If this were 70 years ago, Dick Milano and Milly Cleveland certainly would have answered the call of the jitterbug. A couple of hep cats back in the day, they cut a rug on the dance floor.

"Oh, he was a very good dancer," Milly says, recalling that night in 1942 when she first saw Dick in his Army uniform. "He was in the service at Jackson, Mississippi. That's where we met."

Working at the General Electric light-bulb factory in her Mississippi hometown, Milly liked to go dancing when her night shift ended. So did Dick, a northerner from Somerville, N.J., who was a young sergeant stationed in Jackson. They both liked the rooftop dance hall of the Hotel Heidelberg.

"It was a very popular place to go," remembers Milly, who was popular in her own right.

"He asked me to dance and then somebody else broke in and danced with me," she says with a laugh at the memory of Dick's reaction. "He made sure to let me know he wasn't happy about that."

Dick and Milly danced away many nights on that roof to Big Band music. "Jitterbug? Oh, heavens yes," Milly says. Then Dick got orders for a new assignment in another state.

"He kept asking me if I'd go with him, and he would not take no for an answer," says Milly. "We didn't know each other too long, but because it was during the war, you either did or you didn't."

They did, getting married on May 15, 1943.

"After we got married, I followed him for five years. I was certainly not disappointed I married him," Milly says. "He was a soldier in every way. He took very good care of me."

Their relationship continued to grow on the dance floor. "We'd always find the USOs wherever we were," Milly remembers.

The couple, who lived in Bloomingdale until health problems forced a move, don't dance anymore. The ravages of age and illness on both their bodies have kept the couple from even visiting each other. Dick, 91, has Alzheimer's and needs a wheelchair to leave his Chicago nursing home. Milly, 94, lives with their daughter Vicki and her husband, Jeff, in Marengo.

Because of health problems, Milly and Dick hadn't seen each other for two years, says Kansas Swain, director of Hospice Dreams, a nonprofit charity that grants wishes for people with terminal illnesses who are receiving hospice care. When they heard about Dick's dancing past, the Hospice Dreams board decided to make it happen again.

"We've been putting this dream together for a few weeks now," Swain says, explaining how the story of Dick and Milly touched people. "It was so visual. They used to go out to all the clubs."
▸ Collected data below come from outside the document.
(** * consul-mcp-server: topology, health and analysis core

    A shallow embedding of the aggregation / inference / diagnosis pipeline
    of the server (resources/consul-client.ts, resources/services.ts,
    resources/health.ts, tools/status-analyzer.ts, tools/diagram-generator.ts,
    and the analyze-service tool and route of the server) together with
    the properties its specification states about it and further
    properties that the sources show.

    Conventions of the embedding:
    - a JavaScript string is a [string] (a sequence of code units; the
      character classes below are those of the code units 0..255);
    - a JavaScript number that the code computes with fractional values is
      a binary64 [float]; integer counters ([length], int32 hashes) are [Z]
      or [nat];
    - the registry backend is a snapshot: every gateway call is a field of
      [Backend], and a call either throws, answers with something that is
      not an object/array, or answers with a value;
    - [Math.sin] and the conversions of numbers to text ([toFixed] and
      template interpolation) are platform primitives and are parameters
      of the development, gathered in the class [Platform]. *)

From Stdlib Require Import ZArith List String Ascii Bool Lia Floats DecimalString.
From Stdlib Require Import Sorted Permutation.
From stdpp Require Import gmap strings.
Import ListNotations.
The couple did so again Sunday night as guests of honor at FitzGerald's, the music club in Berwyn, where the Chicagoland Grandstand Big Band played the songs to which Dick and Milly used to dance. Dick's blue eyes that won her over seven decades ago seemed to lose their fog when Milly, who uses a walker, came up to him.

"When he saw me, I think he thought he had seen me someplace," Milly says, adding that she is pretty sure Dick recognized his bride. "At moments, we think maybe he did. He would sort of let you know when you were holding his hand. There was a connection."
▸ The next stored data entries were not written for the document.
(** C1, amended.  [use_mlflow] never raises.  From a function under
    [safe_mlflow] or [optional_mlflow] no [ConnectionError] and no
    [MlflowException] (nor a subclass of either) ever reaches the caller,
    on any input and in any surroundings: when the function body raises
    (with the module's imports in place, and tracking on for
    [optional_mlflow]), an exception of those classes is logged and the
    call returns [None], and an exception of any other class goes on to
    the caller.  [get_tracking_uri], under no decorator, passes on whatever
    the client raises. *)
Theorem only_uncaught_classes_escape (st : state) :
  (exists b, fst (use_mlflow st) = Ret b) /\
  (forall c d f,
      decorated c = Some (d, f) ->
      (forall e, fst (run c st) = Raise e -> matches e caught = false) /\
      (forall st0 st1 e,
          use_mlflow st = (Ret true, st0) ->
          f (match d with Safe => st | Optional => st0 end) = (Raise e, st1) ->
          mlflow_bound st1 = true ->
          run c st = if matches e caught then (Ret VNone, logged e st1)
                     else (Raise e, st1))) /\
  (forall e,
      fst (use_mlflow st) = Ret true ->
      mlflow_bound st = true ->
      faults (ext st) mlflow.get_tracking_uri = Some e ->
      fst (get_tracking_uri st) = Raise e).
Proof.
  split; [|split].
  - destruct (use_mlflow_shape st) as [b [l ->]]. now exists b.
  - intros c d f D. rewrite (run_decorated c d f D). split.
    + intro e. apply decorate_no_escape.
    + intros st0 st1 e G E B. exact (decorate_bound d f st st0 st1 e G E B).
  - intros e G B F. unfold get_tracking_uri, bind at 1.
    destruct (use_mlflow_shape st) as [b [l E]]. rewrite E in *.
    cbn [fst] in G. inversion G; subst b.
    unfold mlflow_get_tracking_uri, invoke, global_mlflow, bind, ret, raise,
      get_ext, put_ext.
    cbn [mlflow_bound ext with_log faults]. rewrite B.
    cbn [ext with_ext with_spy with_log faults]. now rewrite F.
Qed.

Lemma only_uncaught_classes_escape_witness :
  let st := load_module missing_subdir in
  let body := save_text_to_mlflow_body (VStr "hello") (VStr "sub/out.txt") in
  fst (body st) = Raise FileNotFoundError /\
  matches FileNotFoundError caught = false /\
  run (public.save_text_to_mlflow (VStr "hello") (VStr "sub/out.txt")) st
  = (Raise FileNotFoundError, snd (body st)).
Proof.
  split; [reflexivity|]. split; [reflexivity|].
  refine (proj2 (proj1 (proj2 (only_uncaught_classes_escape
                                 (load_module missing_subdir)))
                   (public.save_text_to_mlflow (VStr "hello")
                      (VStr "sub/out.txt"))
                   Safe _ eq_refl)
            (snd (use_mlflow (load_module missing_subdir))) _
            FileNotFoundError _ _ _);
    reflexivity.
Defined.

(** C2.  Under either decorator, with tracking on, when the decorated
    function raises a [ConnectionError] or an [MlflowException] (or a
    subclass) the call returns [None], one record at exception level
    carrying that exception is added to the log, and nothing is raised.
    The module's import of mlflow is taken to have succeeded, so that the
    class [exceptions.MlflowException] named by the [except] clause
    exists.  The same holds of every decorated function of the module. *)
Theorem wrapped_call_swallows (d : decorator) (f : M value)
    (st st0 st1 : state) (e : exn_class) :
  use_mlflow st = (Ret true, st0) ->
  f (match d with Safe => st | Optional => st0 end) = (Raise e, st1) ->
  matches e caught = true ->
  mlflow_bound st1 = true ->
  decorate d f st = (Ret VNone, logged e st1) /\
  log (ext (logged e st1)) =
    mkLog ERROR "mlflow connection error" (Some e) :: log (ext st1) /\
  forall c, decorated c = Some (d, f) -> run c st = (Ret VNone, logged e st1).
Proof.
  intros G E C B.
  assert (R : decorate d f st = (Ret VNone, logged e st1)).
  { rewrite (decorate_bound d f st st0 st1 e G E B). now rewrite C. }
  split; [exact R|]. split; [reflexivity|].
  intros c D. now rewrite (run_decorated c d f D).
Qed.

Lemma wrapped_call_swallows_witness :
  let st := load_module unreachable in
  let f := forward (mlflow.set_tag (VStr "phase") (VStr "train")) in
  matches ConnectionRefusedError caught = true /\
  set_tag (VStr "phase") (VStr "train") st =
    (Ret VNone, logged ConnectionRefusedError (snd (f (snd (use_mlflow st))))).
Proof.
  split; [reflexivity|].
  refine (proj1 (wrapped_call_swallows Optional
                   (forward (mlflow.set_tag (VStr "phase") (VStr "train")))
                   (load_module unreachable)
                   (snd (use_mlflow (load_module unreachable)))
                   _ ConnectionRefusedError _ _ _ _));
    reflexivity.
Defined.

(** C3.  When the gate says tracking is off, each function under
    [optional_mlflow] returns [None] and does nothing beyond the gate's own
    work: the client is not called and its active run is untouched, and so
    are the files and directories. *)
Theorem disabled_is_noop (c : public.call) (f : M value) (st : state) :
  decorated c = Some (Optional, f) ->
  fst (use_mlflow st) = Ret false ->
  run c st = (Ret VNone, snd (use_mlflow st)) /\
  spy (ext (snd (run c st))) = spy (ext st) /\
  active (ext (snd (run c st))) = active (ext st) /\
  files (ext (snd (run c st))) = files (ext st) /\
  dirs (ext (snd (run c st))) = dirs (ext st).
Proof.
  intros D G. rewrite (run_decorated c _ f D).
  cbn [decorate]. unfold optional_mlflow, bind.
  destruct (use_mlflow_shape st) as [b [l E]]. rewrite E in *.
  cbn [fst] in G. inversion G; subst b. cbn. repeat split; reflexivity.
Qed.

Lemma disabled_is_noop_witness :
  let st := load_module overridden in
  fst (use_mlflow st) = Ret false /\
  log_metric (VStr "loss") (VInt 3) VNone st = (Ret VNone, snd (use_mlflow st)).
Proof.
  split; [reflexivity|].
  apply (disabled_is_noop (public.log_metric (VStr "loss") (VInt 3) VNone)
           (forward (mlflow.log_metric (VStr "loss") (VInt 3) VNone))
           (load_module overridden)); reflexivity.
Defined.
The moment clearly was special for Milly, who gushes her thanks to Kaitlyn Henderson, communications manager for Hospice Dreams and others who helped organize the event.
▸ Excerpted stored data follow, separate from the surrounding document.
Lemma getitem_absent {V : Type} k (d : Py.dict V) :
  ~ In k (Py.keys d) <-> Py.getitem k d = None.
Proof.
  rewrite <- not_contains_getitem. unfold Py.list_contains.
  split.
  - intros Hnot. destruct (existsb (String.eqb k) (Py.keys d)) eqn:E; [|reflexivity].
    apply existsb_exists in E as (x & Hin & Heq).
    apply String.eqb_eq in Heq. subst x. contradiction.
  - intros E Hin.
    assert (existsb (String.eqb k) (Py.keys d) = true); [|congruence].
    apply existsb_exists. exists k. split; [assumption|apply String.eqb_refl].
Qed.

Lemma Forall_mutate {V : Type} (P : string * V -> Prop) k f (d : Py.dict V) :
  Forall P d -> (forall k' v, P (k', v) -> P (k', f v)) ->
  Forall P (Py.mutate k f d).
Proof.
  intros Hall Hf.
  induction Hall as [|[k' v'] d Hp Hall IH]; simpl; [constructor|].
  destruct (String.eqb k k'); constructor; auto.
Qed.

Section Forwarding.
Variable Sweep_run : Env -> Sweep.t -> Sweep.t.
Hypothesis contract : Sweep_run_contract Sweep_run.

Local Abbreviation run := (run Sweep_run Sweep_get_trials).
Local Abbreviation step := (step Sweep_run Sweep_get_trials).
Local Abbreviation exec := (exec Sweep_run Sweep_get_trials).
Local Abbreviation tick_obj := (tick_obj Sweep_run Sweep_get_trials).
Local Abbreviation collected := (collected Sweep_run Sweep_get_trials).

(** A trial found handed over after [Sweep.run] is one of the trials
    that were handed over before. *)
Lemma run_forwarded_is_old e s r :
  settled s ->
  In r (Sweep.trials (Sweep_run e s)) -> TrialRun.forwarded r = true ->
  In r (Sweep.trials s).
Proof.
  intros [Hnd Hft] Hin Hfw.
  destruct (run_forwards_nothing _ contract e s r Hin Hfw)
    as (r0 & Hin0 & Hid & Hfw0).
  assert (Hterm : terminal (TrialRun.stage r0) = true)
    by (rewrite <- (Hft _ Hin0); exact Hfw0).
  pose proof (run_keeps_terminal _ contract e s r0 Hin0 Hterm) as Hin0'.
  pose proof (run_unique_ids _ contract e s Hnd) as Hnd'.
  now rewrite <- (same_id_same_trial _ _ _ Hnd' Hin0' Hin Hid).
Qed.

Lemma run_keeps_forwarded_count e s tid :
  settled s ->
  forwarded_count tid (Sweep.trials (Sweep_run e s)) =
  forwarded_count tid (Sweep.trials s).
Proof.
  intros Hs. pose proof Hs as [Hnd Hft].
  rewrite (forwarded_count_unique tid _ (run_unique_ids _ contract e s Hnd)).
  rewrite (forwarded_count_unique tid _ Hnd).
  set (p := fun r => Z.eqb (TrialRun.trial_id r) tid && TrialRun.forwarded r).
  destruct (existsb p (Sweep.trials (Sweep_run e s))) eqn:E1;
    destruct (existsb p (Sweep.trials s)) eqn:E0; try reflexivity; exfalso.
  - apply existsb_exists in E1 as (r & Hin & Hp).
    assert (existsb p (Sweep.trials s) = true); [|congruence].
    apply existsb_exists. exists r. split; [|assumption].
    apply andb_true_iff in Hp as [_ Hfw].
    now apply (run_forwarded_is_old e s).
  - apply existsb_exists in E0 as (r & Hin & Hp).
    assert (existsb p (Sweep.trials (Sweep_run e s)) = true); [|congruence].
    apply existsb_exists. exists r. split; [|assumption].
    apply andb_true_iff in Hp as [_ Hfw].
    apply (run_keeps_terminal _ contract); [assumption|].
    now rewrite <- (Hft _ Hin).
Qed.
"We all got to see him," Milly says, explaining how Dick met with Vicki and Jeff, grandchildren David, Paul and Alyssa and great-grandsons Ryan, 5, and 16-month-old Cooper. "When we got to FitzGerald's, his little great-grandson Ryan had been waiting and waiting. He couldn't wait to see Papa."

Not able to communicate verbally, Dick pinched his great-grandson on the cheek. "Ryan, he's trying to say he loves you," Milly assured the boy.

"We want to strengthen family bonds and create lasting memories for the family," Swain says.

Giving the entire family this night with Dick was a "great night" and a blessing, Milly says.

When the difficult decision came to put Dick in a nursing home a few years ago, Milly remembers how they'd play the old Big Band music and Dick would "take his walker and dance with it."

Sunday's last dance reminded them not about what they no longer can do, but about what they were lucky enough to have done.

"That's one thing we can say: We did have a good life. Thank God for that," Milly says. "Of course, there comes an end to everything."